(** ** Concrete worlds and the world [create] returns *)

Lemma live_once_NoDup (ls : list (option FunId)) : NoDup (omap id ls) → live_once ls.
Proof.
  induction ls as [|x ls IH]; intros Hnd i j l Hi Hj; [done|].
  assert (Hin : ∀ k, ls !! k = Some (Some l) → l ∈ omap id ls).
  { intros k Hk. apply list_elem_of_omap. exists (Some l). split; [|done].
    apply list_elem_of_lookup. eauto. }
  assert (Htl : NoDup (omap id ls)).
  { destruct x; simpl in Hnd; [by apply NoDup_cons in Hnd as [_ ?]|done]. }
  destruct i as [|i], j as [|j]; simpl in *; try done.
  - injection Hi as ->. simpl in Hnd. apply NoDup_cons in Hnd as [Hnot _].
    destruct Hnot. eauto.
  - injection Hj as ->. simpl in Hnd. apply NoDup_cons in Hnd as [Hnot _].
    destruct Hnot. eauto.
  - f_equal. eapply IH; eauto.
Qed.

Lemma wfb_wf w : wfb w = true → wf w.
Proof.
  unfold wfb. intros [Hnd Hst]%andb_true_iff. split.
  - intros r Hr. rewrite Hr in Hst. by apply bool_decide_eq_true in Hst.
  - apply live_once_NoDup. by apply bool_decide_eq_true in Hnd.
Qed.

Lemma wf_world0 : wf world0.
Proof. split; [done|]. intros i j l Hi. done. Qed.

Lemma create_returned funs fuel body o w :
  create funs fuel body o = Returned w →
  wf w ∧ ∃ r, state w = Some r ∧ deref w r = o.
Proof.
  unfold create. intros (w1 & Hrun & Hret)%andThen_returned.
  assert (Hsteps : steps anything world0 w1).
  { eapply run_effects. by rewrite Hrun. }
  pose proof (steps_wf _ _ _ Hsteps wf_world0) as [Hst Hls].
  simpl in Hret. injection Hret as <-. split.
  - split; simpl; [|done]. intros r [= <-]. rewrite length_app. simpl. lia.
  - eexists. split; [done|]. unfold deref. simpl.
    rewrite lookup_app_r by lia. by rewrite Nat.sub_diag.
Qed.

(** *** Removal silences a listener *)

Lemma atom_since_short P y z : atom P y z → since y z = [] ∨ ∃ e, since y z = [e].
Proof. intros H. atom_cases H; eauto. Qed.

Lemma atom_removes P y z l e :
  atom P y z → e ∈ since y z → removes l e → has l (listeners z) = false.
Proof.
  intros H. atom_cases H; rewrite ?elem_of_nil, ?list_elem_of_singleton; try done;
    intros -> [He|He]; try discriminate He; apply has_false; intros i.
  - rewrite Set_clear_lookup. by destruct (listeners w !! i).
  - injection He as ->. rewrite Set_delete_lookup.
    destruct (listeners w !! i) as [x|]; [|done]. simpl. case_decide; congruence.
Qed.

Lemma atom_unregistered P y z l :
  atom P y z → has l (listeners y) = false → Subscribed l ∉ since y z →
  has l (listeners z) = false.
Proof.
  intros H Hy Hsub. destruct (has l (listeners z)) eqn:Hz; [|done].
  destruct (atom_registered _ _ _ _ H Hz); [congruence|done].
Qed.

Lemma steps_silenced P w w' l :
  steps P w w' →
  (∀ mid e pre, since w w' = mid ++ e :: pre → removes l e → Subscribed l ∉ mid →
                has l (listeners w') = false) ∧
  silenced_after_removal l (since w w').
Proof.
  revert w'. steps_induction.
  - rewrite since_refl. split.
    + intros mid e pre Heq. by destruct mid.
    + intros post c s mid e pre Heq. by destruct post.
  - intros y z Hwy Hyz [IHreg IHsil]. rewrite (since_step _ _ _ _ Hwy Hyz). split.
    + intros mid e pre Heq He Hmid.
      destruct (atom_since_short _ _ _ Hyz) as [Hev|[e0 Hev]]; rewrite Hev in Heq.
      * eapply atom_unregistered; [exact Hyz| |by rewrite Hev; apply not_elem_of_nil].
        eapply IHreg; eauto.
      * apply split_cons_app in Heq as [(-> & -> & _)|(mid' & -> & Heq)].
        -- eapply atom_removes; [exact Hyz| |exact He]. rewrite Hev. by left.
        -- apply not_elem_of_cons in Hmid as [Hne Hmid'].
           eapply atom_unregistered; [exact Hyz|by eapply IHreg|].
           rewrite Hev. intros Hin%list_elem_of_singleton. by apply Hne.
    + intros post c s mid e pre Heq He.
      destruct (atom_since_short _ _ _ Hyz) as [Hev|[e0 Hev]]; rewrite Hev in Heq.
      * eapply IHsil; eauto.
      * apply split_cons_app in Heq as [(-> & -> & Heq)|(post' & -> & Heq)].
        -- destruct (decide (Subscribed l ∈ mid)) as [|Hnot]; [done|].
           pose proof (IHreg _ _ _ Heq He Hnot) as Hoff.
           destruct (atom_seen _ _ _ c l s Hyz) as (_ & Hon & _);
             [rewrite Hev; by left|congruence].
        -- eapply IHsil; eauto.
Qed.

(** ** Facts about one [setState] call *)

Lemma last_event_in_suffix {A} (x m : A) (post pre body : list A) :
  post ++ x :: pre = body ++ [m] → x ≠ m → m ∈ pre.
Proof.
  intros Heq Hne. apply last_Some_elem_of.
  apply (last_cons_Some_ne x); [done|].
  by rewrite <- (last_app_cons post), Heq, last_snoc.
Qed.

Section OneCall.

Variable funs : FunId → Fn.

(** A call that returns has rebound [state] to a fresh object and then run
    the pass. *)
Lemma setState_returned fuel ps w w' :
  setState funs fuel ps w = Returned w' →
  ∃ n r delta,
    fuel = S n ∧ state w = Some r ∧ resolve ps (deref w r) = inr delta ∧
    forEach funs n (length (heap w)) 0 (rebind delta r w) = Returned w' ∧
    steps anything (rebind delta r w) w' ∧
    since w w' = since (rebind delta r w) w' ++ [Merged delta (length (heap w))].
Proof.
  intros Hrun. destruct fuel as [|n]; [done|]. simpl in Hrun.
  destruct (update_cases ps w) as [[_ Hu]|[(r & e & _ & _ & Hu)|(r & d & Hs & Hr & Hu)]];
    rewrite Hu in Hrun; try done.
  assert (H1 : steps anything (rebind d r w) w').
  { eapply forEach_effects. by rewrite Hrun. }
  exists n, r, d. repeat split; try done.
  assert (H0 : steps anything w (rebind d r w)) by (by eapply rtc_once, atom_rebind).
  rewrite (since_trans _ _ _ _ H0 H1). f_equal. by apply since_intro.
Qed.

Lemma registration_survives fuel ps w w' l :
  world_of (setState funs fuel ps w) = Some w' →
  has l (listeners w) = true → removal_free l (since w w') →
  has l (listeners w') = true.
Proof.
  intros Hrun [j Hj]%has_true Hfree. apply has_true. exists j.
  eapply steps_entry_stays; [by eapply setState_effects| |]; done.
Qed.

End OneCall.

(** *** The registry operations *)

Lemma Set_delete_idempotent l ls : Set_delete l (Set_delete l ls) = Set_delete l ls.
Proof.
  unfold Set_delete. rewrite <- list_fmap_compose. apply list_fmap_ext.
  intros i x _. simpl. repeat case_decide; congruence.
Qed.

Lemma Set_delete_has l ls : has l (Set_delete l ls) = false.
Proof.
  apply has_false. intros i. rewrite Set_delete_lookup.
  destruct (ls !! i) as [x|]; [|done]. simpl. case_decide; congruence.
Qed.

Lemma Set_delete_other l l' ls j :
  l' ≠ l → Set_delete l ls !! j = Some (Some l') ↔ ls !! j = Some (Some l').
Proof.
  intros Hne. rewrite Set_delete_lookup. destruct (ls !! j) as [x|]; [|done].
  simpl. case_decide; [|done]. subst x. split; intros H; [done|congruence].
Qed.

Lemma Set_add_has l ls : has l (Set_add l ls) = true.
Proof.
  unfold Set_add. destruct (has l ls) eqn:Hh; [done|].
  apply has_true. exists (length ls). rewrite lookup_app_r by lia.
  by rewrite Nat.sub_diag.
Qed.

Lemma Set_add_idempotent l ls : Set_add l (Set_add l ls) = Set_add l ls.
Proof. unfold Set_add at 1. by rewrite Set_add_has. Qed.




(** ** A pass over a stretch of observers *)

Lemma logged_nil w : logged [] w = w.
Proof. by destruct w. Qed.

Lemma logged_log evs e w : logged evs (log e w) = logged (evs ++ [e]) w.
Proof. unfold logged, log. simpl. by rewrite <- (assoc_L (++)). Qed.

Lemma notices_cons c r l fs : notices c r (l :: fs) = notices c r fs ++ [Notified c l r].
Proof. unfold notices. simpl. by rewrite reverse_cons. Qed.

Lemma since_logged evs w : since w (logged evs w) = evs.
Proof. by apply since_intro. Qed.

Lemma observed_only_between funs ls i j :
  observed_only funs ls → observers_between funs i j ls.
Proof. intros H i' l _ Hl. apply H, has_true. eauto. Qed.

Section Stretch.

Variable funs : FunId → Fn.

(** Running the pass from entry [i] over observers up to entry [j] comes
    to running it from entry [j] once their notifications are logged. *)
Lemma forEach_skip_observers c r (k : nat) : ∀ i w j n out,
  j - i = k → i ≤ j → j ≤ length (listeners w) → state w = Some r →
  observers_between funs i j (listeners w) →
  forEach funs n c j
    (logged (notices c r (live (take (j - i) (drop i (listeners w))))) w) = out →
  out ≠ OutOfFuel →
  ∃ n', forEach funs n' c i w = out.
Proof.
  induction k as [|k IH]; intros i w j n out Hk Hij Hj Hs Hobs Hrun Hfin.
  - assert (i = j) as -> by lia. rewrite Nat.sub_diag in Hrun. simpl in Hrun.
    rewrite logged_nil in Hrun. by exists n.
  - assert (Hi : i < length (listeners w)) by lia.
    apply lookup_lt_is_Some in Hi as [x Hi].
    rewrite Hk in Hrun. rewrite (drop_S _ _ _ Hi) in Hrun. simpl in Hrun.
    destruct x as [l|].
    + unfold live in Hrun. simpl in Hrun. fold (live (take k (drop (S i) (listeners w)))) in Hrun.
      rewrite notices_cons, <- logged_log in Hrun.
      destruct (Hobs i l) as (body & Hf & Hbody); [lia|done|].
      set (w0 := log (Notified c l r) w) in *.
      destruct (observer_run funs (body (VRef r)) w0 (Hbody _)) as [n1 Hn1]; [by exists r|].
      assert (Hrest : ∃ n', forEach funs n' c (S i) w0 = out).
      { apply (IH (S i) w0 j n out); try done; try lia.
        - intros i' l' Hi'. apply Hobs. lia.
        - replace (j - S i) with k by lia. exact Hrun. }
      destruct Hrest as [n2 Hn2].
      exists (S (S n1 `max` n2)). simpl. rewrite Hi. unfold getState. rewrite Hs.
      rewrite (call_more funs (S n1) _ l (VRef r) w0 w0); [|simpl; by rewrite Hf|lia].
      simpl. rewrite <- Hn2. apply (eval_more funs n2); [by rewrite Hn2|lia].
    + assert (Hrest : ∃ n', forEach funs n' c (S i) w = out).
      { apply (IH (S i) w j n out); try done; try lia.
        - intros i' l Hi'. apply Hobs. lia.
        - replace (j - S i) with k by lia. exact Hrun. }
      destruct Hrest as [n2 Hn2].
      exists (S n2). simpl. by rewrite Hi.
Qed.

End Stretch.

(** ** The registered functions in registry order *)

Lemma elem_of_live l ls : l ∈ live ls ↔ has l ls = true.
Proof.
  unfold live. rewrite list_elem_of_omap, has_true, <- list_elem_of_lookup. split.
  - intros (x & Hx & Hid). simpl in Hid. by subst x.
  - intros H. by exists (Some l).
Qed.

Lemma live_Set_add_new l ls : has l ls = false → live (Set_add l ls) = live ls ++ [l].
Proof. intros H. unfold Set_add, live. rewrite H. by rewrite omap_app. Qed.

Lemma live_Set_add_old l ls : has l ls = true → Set_add l ls = ls.
Proof. intros H. unfold Set_add. by rewrite H. Qed.

Lemma live_Set_delete l ls : live (Set_delete l ls) = filter (λ x, x ≠ l) (live ls).
Proof.
  unfold live, Set_delete. induction ls as [|x ls IH]; [done|].
  rewrite fmap_cons. destruct x as [x|]; [|exact IH].
  destruct (decide (x = l)) as [->|Hne].
  - rewrite decide_True by done. cbn [omap list_omap id].
    rewrite filter_cons_False by (intros H; by apply H). exact IH.
  - rewrite decide_False by congruence. cbn [omap list_omap id].
    rewrite filter_cons_True by done. f_equal. exact IH.
Qed.

Lemma filter_absent (l : FunId) (fs : list FunId) :
  l ∉ fs → filter (λ x, x ≠ l) fs = fs.
Proof.
  induction fs as [|x fs IH]; [done|]. intros [Hne Hfs]%not_elem_of_cons.
  rewrite filter_cons_True by congruence. by rewrite IH.
Qed.


(** ** One call over observers, exactly *)

Lemma removal_free_notices l c r fs e :
  (∀ l', e ≠ Unsubscribed l') → e ≠ Cleared → removal_free l (notices c r fs ++ [e]).
Proof.
  intros Hu Hc. unfold notices.
  split; intros [Hin|Hin]%elem_of_app.
  - apply elem_of_reverse, list_elem_of_fmap in Hin as (l' & Heq & _). discriminate Heq.
  - apply list_elem_of_singleton in Hin. by destruct (Hu l).
  - apply elem_of_reverse, list_elem_of_fmap in Hin as (l' & Heq & _). discriminate Heq.
  - apply list_elem_of_singleton in Hin. congruence.
Qed.

Section ExactCalls.

Variable funs : FunId → Fn.

Lemma setState_observed_exact ps w r delta :
  state w = Some r → resolve ps (deref w r) = inr delta →
  observed_only funs (listeners w) →
  ∃ fuel,
    setState funs fuel ps w
    = Returned (logged (notices (length (heap w)) (length (heap w)) (live (listeners w)))
                  (rebind delta r w)).
Proof.
  intros Hs Hres Hobs.
  destruct (update_cases ps w)
    as [[Hn _]|[(r' & e & Hs' & Hr' & _)|(r' & d & Hs' & Hr' & Hu)]];
    [congruence|congruence|].
  assert (r' = r) as -> by congruence. assert (d = delta) as -> by congruence.
  set (t := length (heap w)) in *. set (w1 := rebind delta r w) in *.
  set (w' := logged (notices t t (live (listeners w))) w1).
  destruct (forEach_skip_observers funs t t (length (listeners w1)) 0 w1
              (length (listeners w1)) 1 (Returned w')) as [n Hn]; try done; try lia.
  - by apply observed_only_between.
  - rewrite Nat.sub_0_r, drop_0, take_ge by done. simpl.
    by rewrite lookup_ge_None_2.
  - exists (S n). simpl. by rewrite Hu.
Qed.

Lemma since_rebind_logged evs delta r w :
  since w (logged evs (rebind delta r w)) = evs ++ [Merged delta (length (heap w))].
Proof. apply since_intro. simpl. by rewrite <- (assoc_L (++)). Qed.

(** The pass reaches entry [j] through observers and the function there
    ends it with [out]. *)
Lemma setState_through_observers ps w r delta j n out :
  state w = Some r → resolve ps (deref w r) = inr delta →
  j ≤ length (listeners w) → observers_between funs 0 j (listeners w) →
  forEach funs n (length (heap w)) j
    (logged (notices (length (heap w)) (length (heap w)) (live (take j (listeners w))))
       (rebind delta r w)) = out →
  out ≠ OutOfFuel →
  ∃ fuel, setState funs fuel ps w = out.
Proof.
  intros Hs Hres Hj Hobs Hrun Hfin.
  destruct (update_cases ps w)
    as [[Hn _]|[(r' & e & Hs' & Hr' & _)|(r' & d & Hs' & Hr' & Hu)]];
    [congruence|congruence|].
  assert (r' = r) as -> by congruence. assert (d = delta) as -> by congruence.
  destruct (forEach_skip_observers funs (length (heap w)) (length (heap w)) j 0
              (rebind delta r w) j n out) as [n' Hn']; try done; try lia.
  - by rewrite Nat.sub_0_r, drop_0.
  - exists (S n'). simpl. by rewrite Hu.
Qed.

End ExactCalls.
•••
# EXERCISE DETAILS:
In the listing above, find the line with "intros Hrun. destruct" and the line with "has l (listeners w)", then print exactly those lines and every line between them.

# WRITTEN SOLUTION:
  intros Hrun. destruct fuel as [|n]; [done|]. simpl in Hrun.
  destruct (update_cases ps w) as [[_ Hu]|[(r & e & _ & _ & Hu)|(r & d & Hs & Hr & Hu)]];
    rewrite Hu in Hrun; try done.
  assert (H1 : steps anything (rebind d r w) w').
  { eapply forEach_effects. by rewrite Hrun. }
  exists n, r, d. repeat split; try done.
  assert (H0 : steps anything w (rebind d r w)) by (by eapply rtc_once, atom_rebind).
  rewrite (since_trans _ _ _ _ H0 H1). f_equal. by apply since_intro.
Qed.

Lemma registration_survives fuel ps w w' l :
  world_of (setState funs fuel ps w) = Some w' →
  has l (listeners w) = true → removal_free l (since w w') →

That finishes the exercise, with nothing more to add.